The Guardian report correctly describes the “vicious political rivalry between the Palestinian political factions in the West Bank and Gaza” that has “deepened a health crisis.” In pointing out that the West Bank-based Palestinian Authority (PA) “has been accused of cutting medical aid to Gaza to press Hamas to cede control of the strip,” The Guardian mentions an important fact. However, the writers could, and should, have gone further. Not only has the PA cut medical aid to Gaza, it also deliberately drags its feet in processing exit permit requests for the people of Gaza, thus denying them vital medical care.
Indeed, a report in Hebrew published on Israel’s Channel 13 website on May 31 said that:
The hospital repeatedly asked the Palestinian Authority to request a permit from the Defense Ministry’s Coordinator of Government Activities in the Territories for Shahd’s mother or father to come back to Israel and reunite with their daughter. ‘We tried over and over, but they refused.’
Israeli media also reported that a single permit request was made, which was faulty and therefore denied. Despite the refusal of the Palestinian Authority to re-apply for a permit for the infant’s mother to return to Israel, she was issued a special permit by COGAT following the intervention of the Israeli television channel. None of this was mentioned in The Guardian story.

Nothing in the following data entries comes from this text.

(* ===== verification/SbrkProps.v ===== *)
(** The heap of a process: [sc_handle_memory_sbrk] backs every page it grows over. *)
From S2P Require Import Prelude Alloc Table Sched SchedProps Locks Memory MemoryProps MemoryMap MemoryClaims MemoryOps Kernel PageIn Process KernelDemo.

(** * Processes of a kernel *)

Section procs.
Context {T A M C : Type}.
Implicit Types (k : kernel T A M C).

Lemma k_sched_put s k : k_sched (put_sched s k) = s.
Proof. done. Qed.
Lemma kupd_ok k pid f p : kproc k pid = Ret p → kupd k pid f = Ret (put_sched (put (k_sched k) pid (f p)) k).
Proof. intros Hp. unfold kupd. by rewrite (upd_ok _ _ _ p). Qed.
Lemma same_memory_sched k k' : same_but_memory k k' → k_sched k' = k_sched k.
Proof. intros ->. done. Qed.
End procs.

(** * Addresses *)


Lemma page_mask_eq x : 0 ≤ x < 2 ^ 64 → page_mask x = 4096 * (x / 4096).
Proof.
  intros Hx. unfold page_mask. change (u64 (Z.lnot 0xFFF)) with (Z.shiftl (Z.ones 52) 12).
  change 4096 with (2 ^ 12). rewrite <-Z.shiftr_div_pow2, Z.mul_comm, <-Z.shiftl_mul_pow2 by done.
  apply Z.bits_inj'. intros n Hn. rewrite Z.land_spec, (Z.shiftl_spec _ 12), (Z.shiftl_spec _ 12) by done.
  destruct (decide (n < 12)) as [Hlt|Hge].
  - rewrite (Z.testbit_neg_r (Z.ones 52)), (Z.testbit_neg_r (Z.shiftr x 12)) by lia. apply andb_false_r.
  - rewrite Z.shiftr_spec by lia. replace (n - 12 + 12) with n by lia.
    destruct (decide (n < 64)).
    + rewrite Z.ones_spec_low by lia. apply andb_true_r.
    + rewrite <-(Z.mod_small x (2 ^ 64)) by lia. by rewrite Z.mod_pow2_bits_high by lia.
Qed.

Lemma physical_trans m ctx v : small_path m ctx v → in_direct_mapping v = false →
  vm_context_get_physical_for_virtual m ctx v ≠ 0 → ∃ e, trans m ctx (path_of v) = Some (e, 0%nat) ∧ present e = true.
Proof.
  intros Hs Hd. rewrite get_physical_trans; [|by apply Hs|done].
  destruct (trans m ctx (path_of v)) as [[e l]|] eqn:E; [|done]. intros _.
  destruct (small_trans m ctx v _ Hs E) as [Hl Hp]. cbn in Hl, Hp. subst l. by exists e.
Qed.

Lemma user_not_direct v : 0 ≤ v < 2 ^ 48 → in_direct_mapping v = false.
Proof.
  intros Hv. unfold in_direct_mapping. change (start ALLOCATOR_REGION_DIRECT_MAPPING) with 0xFFFF800000000000. lia.
Qed.

(** * Growing *)

Section grow.
Context {T A M C : Type}.
Implicit Types (k : kernel T A M C) (ctx v : Z).

(** The page at [v]: the one that was there, or a free frame of zeros. *)
Definition backed k k' ctx v : Prop :=
  ∃ e, trans (k_mem k') ctx (path_of v) = Some (e, 0%nat) ∧ present e = true ∧
    if decide (vm_context_get_physical_for_virtual (k_mem k) ctx v = 0)
    then in_free (free_list (k_mem k)) (next_base e * 4096) ∧ k_bytes k' !! next_base e = Some (replicate 4096 0)
    else trans (k_mem k) ctx (path_of v) = Some (e, 0%nat).

(** What growing over the pages from [i] to [new_end] leaves as it was. *)
Record grown k k' ctx (i new_end : Z) : Prop := {
  gr_wf : vm_wf (k_mem k') ctx;
  gr_rest : same_but_memory k k';
  gr_sub x : in_free (free_list (k_mem k')) x → in_free (free_list (k_mem k)) x;
  gr_backed v : i ≤ v < new_end → v mod 4096 = 0 → backed k k' ctx v;
  gr_others q : idx_ok q → length q = 4%nat → (∀ v, i ≤ v < new_end → v mod 4096 = 0 → q ≠ path_of v) →
    trans (k_mem k') ctx q = trans (k_mem k) ctx q;
  gr_bytes f : ¬ in_free (free_list (k_mem k)) (f * 4096) → k_bytes k' !! f = k_bytes k !! f;
}.

Lemma grow_page k ctx i rounds new_end : i < new_end →
  grow_from (S rounds) k ctx i new_end =
  (if vm_context_get_physical_for_virtual (k_mem k) ctx i =? 0
   then '(_, k) ← page_in k ctx i; grow_from rounds k ctx (u64 (i + 0x1000)) new_end
   else grow_from rounds k ctx (u64 (i + 0x1000)) new_end).
Proof.
  intros Hi. cbn [grow_from]. assert ((new_end <=? i) = false) as -> by lia.
  destruct (_ =? 0); [|by rewrite bind_Ret_l]. unfold page_in.
  destruct (mm_alloc_pages _ 1) as [[p m]| | |]; [|done..]. rewrite !bind_Ret_l.
  by destruct (vm_context_map _ _ _ _ _).
Qed.

(** Pages from [i] on, one step later. *)
Lemma grown_step k k1 k' ctx i new_end : 0 ≤ i < new_end → i mod 4096 = 0 → new_end ≤ 2 ^ 48 →
  (∀ v, i ≤ v < new_end → small_path (k_mem k) ctx v) →
  vm_wf (k_mem k) ctx →
  (if decide (vm_context_get_physical_for_virtual (k_mem k) ctx i = 0) then ∃ f, paged_in k k1 ctx i f else k1 = k) →
  grown k1 k' ctx (i + 4096) new_end → grown k k' ctx i new_end.
Proof.
  intros Hi Ha He Hs Hwf H1 [Hw Hr Hsub Hb Ho Hby].
  assert (∀ v, i + 4096 ≤ v < new_end → v mod 4096 = 0 → path_of v ≠ path_of i) as Hne.
  { intros v Hv Hva. apply path_ne; lia. }
  assert (∀ v, v mod 4096 = 0 → i ≤ v → v ≠ i → i + 4096 ≤ v) as Hnext.
  { intros v Hva Hiv Hn. pose proof (Z.div_mod v 4096). pose proof (Z.div_mod i 4096). lia. }
  destruct (decide (vm_context_get_physical_for_virtual (k_mem k) ctx i = 0)) as [H0|H0].
  - destruct H1 as (f & [_ _ Hsub1 (Hf & Hin & Hnin) (e & Ht & Hp & Hnb) Ho1 Hh1 Hb1 Hr1]). split.
    + done.
    + by eapply same_memory_trans.
    + auto.
    + intros v Hv Hva. destruct (decide (v = i)) as [->|Hvi].
      * exists e. rewrite Ho; [|apply path_ok|done|intros v Hv' Hva' E; by apply (Hne v Hv' Hva')].
        split; [done|]. split; [done|]. rewrite decide_True by done. rewrite Hnb. split; [done|].
        rewrite Hby, Hb1 by done. apply lookup_insert_eq.
      * assert (i + 4096 ≤ v) as Hiv by (apply Hnext; done || lia).
        destruct (Hb v) as (e' & Ht' & Hp' & Hcase); [lia|done|]. exists e'. split; [done|]. split; [done|].
        assert (trans (k_mem k1) ctx (path_of v) = trans (k_mem k) ctx (path_of v)) as Et
          by (apply Ho1; [apply path_ok|done|by apply Hne; [lia|]]).
        assert (vm_context_get_physical_for_virtual (k_mem k1) ctx v = vm_context_get_physical_for_virtual (k_mem k) ctx v) as Eg.
        { pose proof (user_not_direct v ltac:(lia)) as Hd. pose proof (proj1 (Hs v ltac:(lia))) as H4.
          pose proof (Hh1 [] (PML4_INDEX v) (Forall_nil_2 _) ltac:(cbn; lia) (land_idx _) H4) as H41.
          rewrite (get_physical_trans (k_mem k1)), (get_physical_trans (k_mem k)), Et;
            [reflexivity|exact (H4 ctx eq_refl)|exact Hd|exact (H41 ctx eq_refl)|exact Hd]. }
        rewrite Eg, Et in Hcase. case_decide; [|done]. destruct Hcase as [? ?]. split; [auto|done].
    + intros q Hq Hl Hn. rewrite Ho; [|done|done|intros v Hv Hva; apply Hn; [lia|done]].
      apply Ho1; [done|done|]. apply Hn; [lia|done].
    + intros f' Hf'. rewrite Hby by auto. rewrite Hb1, lookup_insert_ne; [done|]. intros <-. done.
  - subst k1. split; try done.
    + intros v Hv Hva. destruct (decide (v = i)) as [->|Hvi].
      * destruct (physical_trans (k_mem k) ctx i) as (e & Ht & Hp); [apply Hs; lia|apply user_not_direct; lia|done|].
        exists e. rewrite Ho; [|apply path_ok|done|intros v Hv' Hva' E; by apply (Hne v Hv' Hva')].
        split; [done|]. split; [done|]. by rewrite decide_False.
      * apply Hb; [|done]. assert (i + 4096 ≤ v) by (apply Hnext; done || lia). lia.
    + intros q Hq Hl Hn. apply Ho; [done|done|]. intros v Hv Hva. apply Hn; [lia|done].
Qed.

Lemma grow_ok ctx new_end : new_end ≤ 2 ^ 48 → ∀ rounds k i, vm_wf (k_mem k) ctx →
  0 ≤ i < new_end + 4096 → i mod 4096 = 0 → new_end - i ≤ 4096 * (Z.of_nat rounds - 1) →
  (∀ v, i ≤ v < new_end → small_path (k_mem k) ctx v) →
  new_end - i ≤ 4096 * (nfree (free_list (k_mem k)) / 4) →
  ∃ k', grow_from rounds k ctx i new_end = Ret k' ∧ grown k k' ctx i new_end.
Proof.
  intros He. induction rounds as [|rounds IH]; intros k i Hwf Hi Ha Hr Hs Hn.
  { lia. }
  destruct (decide (new_end ≤ i)) as [Hge|Hlt].
  { exists k. cbn [grow_from]. assert ((new_end <=? i) = true) as -> by lia. split; [done|].
    split; [done|apply same_memory_refl|done| |done|done]. intros v Hv. lia. }
  rewrite grow_page by lia. rewrite wrap_small by lia.
  assert ((i + 4096) mod 4096 = 0) as Ha' by (rewrite Z.add_mod, Ha by lia; done).
  destruct (Z.eqb_spec (vm_context_get_physical_for_virtual (k_mem k) ctx i) 0) as [E|E].
  - destruct (page_in_ok k ctx i Hwf) as (f & k1 & -> & H1); [apply Hs; lia| |].
    { pose proof (Z.mul_div_le (nfree (free_list (k_mem k))) 4). lia. }
    rewrite bind_Ret_l. destruct (IH k1 (i + 4096)) as (k' & -> & Hg).
    + apply H1.
    + lia.
    + done.
    + lia.
    + intros v Hv. apply (small_path_keep (k_mem k)); [apply Hs; lia|apply H1].
    + pose proof (pi_free _ _ _ _ _ H1). assert (nfree (free_list (k_mem k)) / 4 - 1 ≤ nfree (free_list (k_mem k1)) / 4); [|lia].
      pose proof (Z.div_add (nfree (free_list (k_mem k))) (-1) 4).
      pose proof (Z.div_le_mono (nfree (free_list (k_mem k)) + -1 * 4) (nfree (free_list (k_mem k1))) 4). lia.
    + exists k'. split; [done|]. eapply grown_step; try done; [lia|]. rewrite decide_True by done. by exists f.
  - destruct (IH k (i + 4096)) as (k' & -> & Hg); [done|lia|done|lia|intros v Hv; apply Hs; lia|lia|].
    exists k'. split; [done|]. eapply grown_step; try done; [lia|]. by rewrite decide_False.
Qed.
End grow.

(** * Properties *)

Section sbrk.
Context {T A M C : Type} `{Config}.
Implicit Types (k : kernel T A M C).

(** C10: growing the heap by [inc] bytes returns the old end - not the new one, as syscalls.yml
    says - and moves the end; in a heap below 2^48 without huge pages, with enough free pages for
    the new ones and their tables, every page
    from the one of the old end up to the new end is then mapped, either as it was or to a
    frame that was free and holds zeros; no other translation, no frame in use, no
    other process and no other part of the kernel changes. *)
Theorem sbrk_grows k (p : process) (inc : Z) :
  let m := k_mem k in let ctx := context p in let old_end := end_ (p_heap p) in
  let first := page_mask old_end in let new_end := old_end + inc in
  kproc k (current k) = Ret p → 0 < inc → 0 ≤ old_end → new_end ≤ 2 ^ 48 → vm_wf m ctx →
  (∀ v, first ≤ v < new_end → small_path m ctx v) →
  new_end - first ≤ 4096 * (nfree (free_list m) / 4) → new_end - first ≤ 4096 * (Z.of_nat fuel - 1) →
  ∃ k' k1, sc_handle_memory_sbrk k inc = Ret (old_end, k') ∧ grown k k1 ctx first new_end ∧
    k' = put_sched (put (k_sched k) (current k) (set_heap (Region (start (p_heap p)) new_end) p)) k1.
Proof.
  intros m ctx old_end first new_end Hp Hinc Ho Hne Hwf Hs Hn Hf.
  assert (first = 4096 * (old_end / 4096)) as Hfirst by (apply page_mask_eq; lia).
  pose proof (Z.div_mod old_end 4096). pose proof (Z.mod_pos_bound old_end 4096).
  destruct (grow_ok ctx new_end Hne fuel k first) as (k1 & Eg & Hg); try done; try lia.
  { rewrite Hfirst, Z.mul_comm. apply Z.mod_mul. lia. }
  pose proof (same_memory_sched _ _ (gr_rest _ _ _ _ _ Hg)) as Hsch.
  unfold sc_handle_memory_sbrk. rewrite Hp, bind_Ret_l. fold old_end ctx first.
  rewrite wrap_small by lia. fold new_end.
  assert ((0 <? inc) = true) as -> by lia. assert ((inc <? 0) = false) as -> by lia.
  rewrite Eg, !bind_Ret_l. assert (current k1 = current k) as Hc by (unfold current; by rewrite Hsch).
  rewrite Hc, (kupd_ok k1 _ _ p) by (unfold kproc; by rewrite Hsch).
  rewrite bind_Ret_l, Hsch. by eexists _, k1.
Qed.
End sbrk.

Import KernelDemo.
(** Growing by two pages over a heap of no pages. *)
Lemma sbrk_grows_witness :
  let k := KernelDemo.k0 in
  ∃ k' k1, sc_handle_memory_sbrk k 8192 = Ret (KernelDemo.heap_start + 16, k') ∧
    grown k k1 100 KernelDemo.heap_start (KernelDemo.heap_start + 16 + 8192).
Proof.
  intros k. destruct (sbrk_grows k KernelDemo.process0 8192) as (k' & k1 & Hr & Hg & _).
  - reflexivity.
  - reflexivity.
  - discriminate.
  - discriminate.
  - exact MemDemo.wf0.
  - intros v _. exact (MemDemo.small0 v).
  - vm_compute. discriminate.
  - vm_compute. discriminate.
  - exists k', k1. split; [exact Hr|exact Hg].
Defined.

Beyond the facts of this story, the wider context which is notably absent from The Guardian report. The fact that Gazans with medical permits have been caught providing information for terror attacks and smuggling explosives into Israel underscores the need for vetting. In one case, two sisters from Gaza smuggled explosives disguised inside medicine containers into Israel as they were headed for cancer treatment at a Jerusalem hospital. In another, a Gazan woman with a travel permit to accompany her sister, a cancer patient who received medical treatment in Israel, exploited the opportunity to pass on a phone and instructions to a Palestinian from the West Bank. The recipient then used the phone and instructions to start preparing bombs.
While journalists have every right to document the suffering of individuals in Gaza, circulating concocted and already discredited stories, and neglecting to contextualize the facts by mentioning Israel’s legitimate security concerns, is an insult to journalism.